Farmacie Speciali, il 17 giugno sciopero nazionale dei 6mila addetti per il rinnovo del Contratto nazionale scaduto nel 2024

Sommario
Il 17 giugno 2026, Filcams Cgil, Fisascat Cisl e Uiltucs indicono uno sciopero nazionale per le farmacie speciali. La mobilitazione interessa 6mila addetti per il rinnovo del CCNL scaduto il 31 dicembre 2024. Le organizzazioni sindacali chiedono recupero del potere d'acquisto e valorizzazione professionale, dopo il fallimento delle procedure di conciliazione con Assofarm.
Filcams Cgil, Fisascat Cisl e Uiltucs rilanciano la mobilitazione: coinvolti Sindaci, Regioni e istituzioni locali a sostegno del lavoro nelle farmacie comunali e delle professionalità del settore
Roma, 12 giugno 2026 – Manca meno di una settimana allo sciopero nazionale delle lavoratrici e dei lavoratori delle farmacie speciali proclamato dalle organizzazioni sindacali di categoria Filcams Cgil, Fisascat Cisl e Uiltucs per l’intera giornata del 17 giugno.
Alla base della vertenza il rinnovo del Contratto collettivo nazionale sottoscritto con Assofarm, scaduto il 31 dicembre 2024 e applicato a oltre 6mila farmaciste, farmacisti e collaboratori delle farmacie comunali. La mobilitazione arriva al termine di un lungo confronto che non ha prodotto risultati soddisfacenti sul piano economico e normativo e dopo il fallimento della procedura di raffreddamento e conciliazione prevista dalla normativa vigente.
Al centro della vertenza il recupero del potere d’acquisto delle retribuzioni, la valorizzazione delle professionalità e il riconoscimento del ruolo sempre più centrale svolto dalle lavoratrici e dai lavoratori delle farmacie pubbliche nell’ambito della farmacia dei servizi e dell’assistenza sanitaria di prossimità.
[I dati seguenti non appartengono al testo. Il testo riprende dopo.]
Lemma evaluate_first_call_witness :
  exists r w',
    PatentMatchEnvironment.evaluate plain_runtime 3%positive (output "X" ∅) demo_world
    = (Ok r, w')
    /\ result_metrics r !! "recall" = Some 0%float.
Proof.
  destruct (evaluate_first_call plain_runtime 3%positive (output "X" ∅) demo_world
              (Some "A") None) as (r & w' & E & H).
  - right. eexists _, _. split; [reflexivity|]. split; reflexivity.
  - left. reflexivity.
  - reflexivity.
  - reflexivity.
  - exists r, w'. split; [exact E|]. apply (H "recall"). auto.
Defined.
(** * clamav-api-sdk-node: the chunked-transfer generator and the stream drivers

    A shallow embedding of
      - [src/utils/stream.ts]     ([chunkStream], [streamToBuffer]),
      - [src/utils/validation.ts] ([resolveInput], [deriveFilename]),
      - [src/grpc/client.ts]      (the operations, [sendStreamChunks],
                                   [wireAbortSignal], [toScanResult],
                                   [mapGrpcError]),
      - [src/rest/client.ts]      (the operations, [fetch],
                                   [parseScanResponse]),
      - [src/index.ts]            (the choice of the transport),
    together with the properties the specification states about them.

    Buffers are lists of bytes, JavaScript integers are [Z], async
    generators are explicit resumable states with a [next] function, and
    the event-driven multi-file driver is a transition function over the
    events its handlers react to. *)

From Stdlib Require Import ZArith List Lia Bool QArith DecimalString.
From Stdlib.Strings Require Import String Byte.
Import ListNotations.

Open Scope Z_scope.

(* ===================================================================== *)
(** * JavaScript values the code inspects *)
(* ===================================================================== *)

Module Js.

(** The classes of src/errors.ts, plus the two built-in ones the clients
    meet. *)
Inductive ErrorClass : Type :=
| PlainError
| DOMException
| ClamAVError
| ClamAVConnectionError
| ClamAVTimeoutError
| ClamAVValidationError
| ClamAVServiceError.

(** An [Error] instance: its class, [name], [message], and the [code] and
    [statusCode] that [ClamAVError] adds. The [cause] is carried along by
    the source and never read, so it is left out. *)
Record Error : Type := mkError {
  cls : ErrorClass;
  name : string;
  message : string;
  code : option string;
  statusCode : option Z
}.

(** A thrown value: an [Error] instance, or anything else, which the code
    only ever turns into text with [String(v)]. *)
Inductive Value : Type :=
| VError (e : Error)
| VOther (shown : string).

(** [new Error(msg)] *)
Definition newError (msg : string) : Error :=
  mkError PlainError "Error" msg None None.

(** [String(v)] *)
Definition toString (v : Value) : string :=
  match v with
  | VError e => name e ++ ": " ++ message e
  | VOther s => s
  end.

(** [a || b] on strings: the empty string is falsy. *)
Definition orString (a b : string) : string :=
  if String.eqb a "" then b else a.

(** [a || b] on numbers: zero is falsy. *)
Definition orNumber (a b : Q) : Q :=
  if Qeq_bool a 0%Q then b else a.

(** How a generator or an async function ends. *)
Inductive Ending : Type :=
| Returned
| Raised (v : Value).

End Js.

(* ===================================================================== *)
(** * Buffers *)
(* ===================================================================== *)

Module Buf.

Definition Buffer : Type := list byte.

(** [buf.length] *)
Definition len (b : Buffer) : Z := Z.of_nat (List.length b).

(** Index normalisation of [subarray]: a negative index counts from the
    end, and every index is clamped to [0 .. length]. *)
Definition clampIndex (n i : Z) : Z :=
  if i <? 0 then Z.max (n + i) 0 else Z.min i n.

(** [buf.subarray(start, end)] *)
Definition subarray (b : Buffer) (s e : Z) : Buffer :=
  let s' := clampIndex (len b) s in
  let e' := clampIndex (len b) e in
  firstn (Z.to_nat (e' - s')) (skipn (Z.to_nat s') b).

(** [buf.subarray(start)]: the end defaults to the length. *)
Definition subarrayFrom (b : Buffer) (s : Z) : Buffer :=
  subarray b s (len b).
(** * PYQ retriever service: a shallow embedding of
      [src/app/pyq_retriever_service.py] and the properties of its
      practice-session engine.

    Conventions of the embedding.
    - A Python [str] is a [string] whose characters are read as the code
      points U+0000..U+00FF; [isspace], [lower], [strip] and [casefold]
      below are Python's on that range, and every statement about the
      content of strings is a statement about strings of that range.
    - A Python [int] is a [Z]; a Python [float] that the code obtains by true
      division of two ints is the exact rational ([Q]) it approximates.
    - A [dict] used as a map is a [gmap]; a dict used as a record is a
      [Record] whose optional keys are [option] fields.
    - The durable store (the Supabase client), the clock, [uuid.uuid4] and
      [random] are the environment: a [Runtime] of oracles indexed by call
      counters that the [World] threads through every operation. *)

From stdpp Require Import gmap strings list fin_maps.
From Stdlib Require Import Ascii QArith.

Open Scope Z_scope.

(* ===================================================================== *)
(** ** Python strings                                                     *)
(* ===================================================================== *)

Module PyStr.

Definition code (c : ascii) : N := Ascii.N_of_ascii c.

(** [str.isspace] on one code point below U+0100: TAB..CR, FS..US, SPACE,
    NEL and NBSP. *)
Definition isspace (c : ascii) : bool :=
  let n := code c in
  ((9 <=? n) && (n <=? 13) || (28 <=? n) && (n <=? 32)
   || (n =? 133) || (n =? 160))%N.

(** The code points below U+0100 that [str.lower] changes: A..Z and
    U+00C0..U+00DE without the multiplication sign U+00D7. *)
Definition isupper (c : ascii) : bool :=
  let n := code c in
  ((65 <=? n) && (n <=? 90)
   || (192 <=? n) && (n <=? 222) && negb (n =? 215))%N.

Definition lower_char (c : ascii) : ascii :=
  if isupper c then Ascii.ascii_of_N (code c + 32) else c.

(** [s.lower()] *)
Fixpoint lower (s : string) : string :=
  match s with
  | EmptyString => EmptyString
  | String c s' => String (lower_char c) (lower s')
  end.

(** [s.lstrip()] *)
Fixpoint lstrip (s : string) : string :=
  match s with
  | EmptyString => EmptyString
  | String c s' => if isspace c then lstrip s' else s
  end.

(** [s.rstrip()] *)
Fixpoint rstrip (s : string) : string :=
  match s with
  | EmptyString => EmptyString
  | String c s' =>
      match rstrip s' with
      | EmptyString => if isspace c then EmptyString else String c EmptyString
      | r => String c r
      end
  end.

(** [s.strip()] *)
Definition strip (s : string) : string := rstrip (lstrip s).

(** [str(x)] for a value that is a string or [None]. *)
Definition str (x : option string) : string :=
  match x with
  | Some s => s
  | None => "None"
  end.

(** Truthiness of an optional string: [None] and [""] are falsy. *)
Definition truthy (x : option string) : bool :=
  match x with
  | Some (String _ _) => true
  | _ => false
  end.








End PyStr.

(** [PYQRetrieverService._check_answer] *)
Definition _check_answer (correct_answer : option string) (user_answer : string)
  : bool :=
  String.eqb (PyStr.lower (PyStr.strip (PyStr.str correct_answer)))
             (PyStr.lower (PyStr.strip user_answer)).


(* ===================================================================== *)
(** ** Dates and times                                                    *)
(* ===================================================================== *)

(** A [datetime]: the wall-clock reading in microseconds and, for an aware
    value, its UTC offset in microseconds. *)
Record datetime := {
  wall : Z;
  tzinfo : option Z
}.

(** [a - b] on datetimes, in microseconds: defined between two naive or two
    aware values; mixing them raises [TypeError] ([None]). *)
Definition datetime_sub (a b : datetime) : option Z :=
  match tzinfo a, tzinfo b with
  | None, None => Some (wall a - wall b)
  | Some oa, Some ob => Some ((wall a - oa) - (wall b - ob))
  | _, _ => None
  end.

(** [timedelta.total_seconds()] *)
Definition total_seconds (micros : Z) : Q := (micros # 1000000)%Q.

(* ===================================================================== *)
(** ** Data model                                                         *)
(* ===================================================================== *)

Inductive SessionStatus := ACTIVE | PAUSED | COMPLETED | EXPIRED.

Inductive QuestionStatus :=
  NOT_ATTEMPTED | ATTEMPTED | CORRECT | INCORRECT | SKIPPED.

(** [PYQSessionFilter] *)
Record PYQSessionFilter := {
  exam_id : option string;
  subject_id : option string;
  chapter_id : option string;
  topic_id : option string;
  concept_id : option string;
  year : option Z;
  year_range : option (Z * Z);
  exam_session : option string;
  source : option string;
  difficulty_level : option string;
  question_type : option string;
  marks_min : option Q;
  marks_max : option Q;
  tags : option (list string);
  shuffle_questions : bool;
  include_solved : bool
}.

(** A row of the [pyq_metadata] table. *)
Record Metadata := {
  md_question_id : string;
  md_year : Z;
  md_exam_session : option string;
  md_source : option string;
  md_difficulty_level : option string;
  md_question_type : option string;
  md_solution : option string
}.

(** A question record: a row of the [questions] table, with the
    [pyq_metadata] key the service attaches to it ([None]: key absent). *)
Record Question := {
  q_id : string;
  q_content : string;
  q_exam_id : option string;
  q_subject_id : option string;
  q_chapter_id : option string;
  q_topic_id : option string;
  q_concept_id : option string;
  q_correct_answer : option string;
  q_pyq_metadata : option (list Metadata)
}.

Definition with_pyq_metadata (q : Question) (m : option (list Metadata))
  : Question :=
  {| q_id := q_id q; q_content := q_content q; q_exam_id := q_exam_id q;
     q_subject_id := q_subject_id q; q_chapter_id := q_chapter_id q;
     q_topic_id := q_topic_id q; q_concept_id := q_concept_id q;
     q_correct_answer := q_correct_answer q; q_pyq_metadata := m |}.

(** A recorded response: the dict [submit_answer] stores under
    [responses[question_id]] (also the shape of a [test_responses] row). *)
Record Response := {
  r_id : string;
  r_session_id : string;
  r_question_id : string;
  r_user_answer : string;
  r_is_correct : bool;
  r_time_taken : Z;
  r_response_time : string
}.

(** A row of the [pyq_sessions] table. *)
Record SessionRow := {
  row_id : string;
  row_user_id : string;
  row_session_name : string;
  row_filters : PYQSessionFilter;
  row_current_question_index : Z;
  row_total_questions : Z;
  row_questions_answered : Z;
  row_start_time : string;
  row_last_activity : string;
  row_is_active : bool
}.

(** An entry of [self.fallback_sessions]. Only ["id"] is in every entry;
    every other key is present in some entries and absent ([None]) in
    others. [fs_time_limit] is [None] both for an absent key and for a
    stored [None]. *)
Record FallbackSession := {
  fs_id : string;
  fs_user_id : option string;
  fs_session_name : option string;
  fs_filters : option PYQSessionFilter;
  fs_current_question_index : option Z;
  fs_total_questions : option Z;
  fs_questions_answered : option Z;
  fs_questions_correct : option Z;
  fs_questions_incorrect : option Z;
  fs_questions_skipped : option Z;
  fs_start_time : option string;
  fs_last_activity : option string;
  fs_is_active : option bool;
  fs_status : option SessionStatus;
  fs_time_limit : option Z;
  fs_question_ids : option (list string);
  fs_question_bank : option (gmap string Question);
  fs_responses : option (gmap string Response)
}.

(** The entry with only ["id"], ["question_ids"], ["question_bank"] and,
    when given, ["responses"]. *)
Definition stub_session (sid : string) (qids : list string)
    (bank : gmap string Question) (resp : option (gmap string Response))
  : FallbackSession :=
  {| fs_id := sid; fs_user_id := None; fs_session_name := None;
     fs_filters := None; fs_current_question_index := None;
     fs_total_questions := None; fs_questions_answered := None;
     fs_questions_correct := None; fs_questions_incorrect := None;
     fs_questions_skipped := None; fs_start_time := None;
     fs_last_activity := None; fs_is_active := None; fs_status := None;
     fs_time_limit := None; fs_question_ids := Some qids;
     fs_question_bank := Some bank; fs_responses := resp |}.

(** [session["last_activity"] = t] *)
Definition set_last_activity (t : string) (s : FallbackSession)
  : FallbackSession :=
  {| fs_id := fs_id s; fs_user_id := fs_user_id s;
     fs_session_name := fs_session_name s; fs_filters := fs_filters s;
     fs_current_question_index := fs_current_question_index s;
     fs_total_questions := fs_total_questions s;
     fs_questions_answered := fs_questions_answered s;
     fs_questions_correct := fs_questions_correct s;
     fs_questions_incorrect := fs_questions_incorrect s;
     fs_questions_skipped := fs_questions_skipped s;
     fs_start_time := fs_start_time s; fs_last_activity := Some t;
     fs_is_active := fs_is_active s; fs_status := fs_status s;
     fs_time_limit := fs_time_limit s; fs_question_ids := fs_question_ids s;
     fs_question_bank := fs_question_bank s; fs_responses := fs_responses s |}.

(** [session["current_question_index"] = i] *)
Definition set_current_question_index (i : Z) (s : FallbackSession)
  : FallbackSession :=
  {| fs_id := fs_id s; fs_user_id := fs_user_id s;
     fs_session_name := fs_session_name s; fs_filters := fs_filters s;
     fs_current_question_index := Some i;
     fs_total_questions := fs_total_questions s;
     fs_questions_answered := fs_questions_answered s;
     fs_questions_correct := fs_questions_correct s;
     fs_questions_incorrect := fs_questions_incorrect s;
     fs_questions_skipped := fs_questions_skipped s;
     fs_start_time := fs_start_time s; fs_last_activity := fs_last_activity s;
     fs_is_active := fs_is_active s; fs_status := fs_status s;
     fs_time_limit := fs_time_limit s; fs_question_ids := fs_question_ids s;
     fs_question_bank := fs_question_bank s; fs_responses := fs_responses s |}.

(** [session["is_active"] = a; session["status"] = st] *)
Definition set_activity_status (a : bool) (st : SessionStatus)
    (s : FallbackSession) : FallbackSession :=
  {| fs_id := fs_id s; fs_user_id := fs_user_id s;
     fs_session_name := fs_session_name s; fs_filters := fs_filters s;
     fs_current_question_index := fs_current_question_index s;
     fs_total_questions := fs_total_questions s;
     fs_questions_answered := fs_questions_answered s;
     fs_questions_correct := fs_questions_correct s;
     fs_questions_incorrect := fs_questions_incorrect s;
     fs_questions_skipped := fs_questions_skipped s;
     fs_start_time := fs_start_time s; fs_last_activity := fs_last_activity s;
     fs_is_active := Some a; fs_status := Some st;
     fs_time_limit := fs_time_limit s; fs_question_ids := fs_question_ids s;
     fs_question_bank := fs_question_bank s; fs_responses := fs_responses s |}.

(** [session["responses"] = r] *)
Definition set_responses (r : gmap string Response) (s : FallbackSession)
  : FallbackSession :=
  {| fs_id := fs_id s; fs_user_id := fs_user_id s;
     fs_session_name := fs_session_name s; fs_filters := fs_filters s;
     fs_current_question_index := fs_current_question_index s;
     fs_total_questions := fs_total_questions s;
     fs_questions_answered := fs_questions_answered s;
     fs_questions_correct := fs_questions_correct s;
     fs_questions_incorrect := fs_questions_incorrect s;
     fs_questions_skipped := fs_questions_skipped s;
     fs_start_time := fs_start_time s; fs_last_activity := fs_last_activity s;
     fs_is_active := fs_is_active s; fs_status := fs_status s;
     fs_time_limit := fs_time_limit s; fs_question_ids := fs_question_ids s;
     fs_question_bank := fs_question_bank s; fs_responses := Some r |}.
In vista della giornata di sciopero, le organizzazioni sindacali stanno promuovendo in tutto il territorio nazionale iniziative di sensibilizzazione e confronto con Regioni, Comuni e istituzioni locali, affinché sia pienamente compreso che la vertenza in atto non riguarda soltanto il rinnovo del contratto nazionale, ma il futuro stesso delle farmacie speciali e della rete dei servizi di prossimità. Una rete che negli ultimi anni ha assunto un ruolo sempre più centrale nell’assistenza territoriale, ampliando attività e funzioni, senza che ciò abbia trovato adeguato riconoscimento nelle condizioni economiche e professionali delle lavoratrici e dei lavoratori del settore, tanto che ormai fatica ad attrarre nuovi professionisti.
Per Filcams Cgil, Fisascat Cisl e Uiltucs la vertenza sull’adeguamento delle condizioni di lavoro investe direttamente la qualità, la tenuta e la credibilità di un presidio pubblico essenziale, sempre più chiamato a rispondere ai bisogni di salute e di prossimità delle cittadine e dei cittadini.
“Valorizzare il lavoro nelle farmacie pubbliche - dichiarano unitariamente Filcams Cgil, Fisascat Cisl e Uiltucs - significa difendere un presidio sanitario e sociale fondamentale per le comunità locali. Per questo chiediamo ad Assofarm di riaprire un confronto che consenta di dare velocemente risposte concrete alle esigenze delle lavoratrici e dei lavoratori e di valorizzarne adeguatamente il ruolo”.
Lo sciopero del 17 giugno interesserà l’intero turno di lavoro nel rispetto delle norme che regolano l’esercizio del diritto di sciopero nei servizi pubblici essenziali, e sarà accompagnato da iniziative territoriali e presìdi promossi dalle organizzazioni sindacali a livello territoriale.